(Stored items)

Lemma insert_sorted_sorted x l :
  StronglySorted (λ a b, leb a b = true) l →
  StronglySorted (λ a b, leb a b = true) (insert_sorted leb x l).
Proof.
  induction 1 as [|y l Hs IH Hall]; simpl; [repeat constructor|].
  destruct (leb x y) eqn:E.
  - constructor; [by constructor|]. constructor; [done|].
    eapply Forall_impl; [exact Hall|]. intros z Hz; eauto.
  - constructor; [done|]. apply Forall_forall. intros z Hz.
    apply insert_sorted_elem in Hz as [->|Hz].
    + destruct (leb_total x y); congruence.
    + by eapply Forall_forall in Hall.
Qed.

Lemma sort_le_sorted l : StronglySorted (λ a b, leb a b = true) (sort_le leb l).
Proof. induction l; simpl; [constructor|]. by apply insert_sorted_sorted. Qed.

Lemma sort_le_id l : StronglySorted (λ a b, leb a b = true) l → sort_le leb l = l.
Proof.
  induction 1 as [|x l Hs IH Hall]; simpl; [done|]. rewrite IH.
  destruct l as [|y l]; simpl; [done|].
  by apply Forall_cons in Hall as [-> _].
Qed.

(** Stability: the elements of one key class keep their order. *)
Lemma insert_sorted_filter (P : A → bool) x l :
  (∀ y, P x = true → P y = true → leb x y = true) →
  List.filter P (insert_sorted leb x l) = List.filter P (x :: l).
Proof.
  intros HP. induction l as [|y l IH]; simpl in *; [done|].
  destruct (leb x y) eqn:E; simpl; [done|].
  rewrite IH. destruct (P x) eqn:Px; [|done].
  destruct (P y) eqn:Py; [|done]. rewrite (HP y eq_refl Py) in E. done.
Qed.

> Task statement
Above are the records; print exactly the lines from the line with "Lemma insert_sorted_filter (P" to the line with "destruct (leb x y) eqn:E; simpl; [done|].", including both, and nothing else.

> Expected answer
Lemma insert_sorted_filter (P : A → bool) x l :
  (∀ y, P x = true → P y = true → leb x y = true) →
  List.filter P (insert_sorted leb x l) = List.filter P (x :: l).
Proof.
  intros HP. induction l as [|y l IH]; simpl in *; [done|].
  destruct (leb x y) eqn:E; simpl; [done|].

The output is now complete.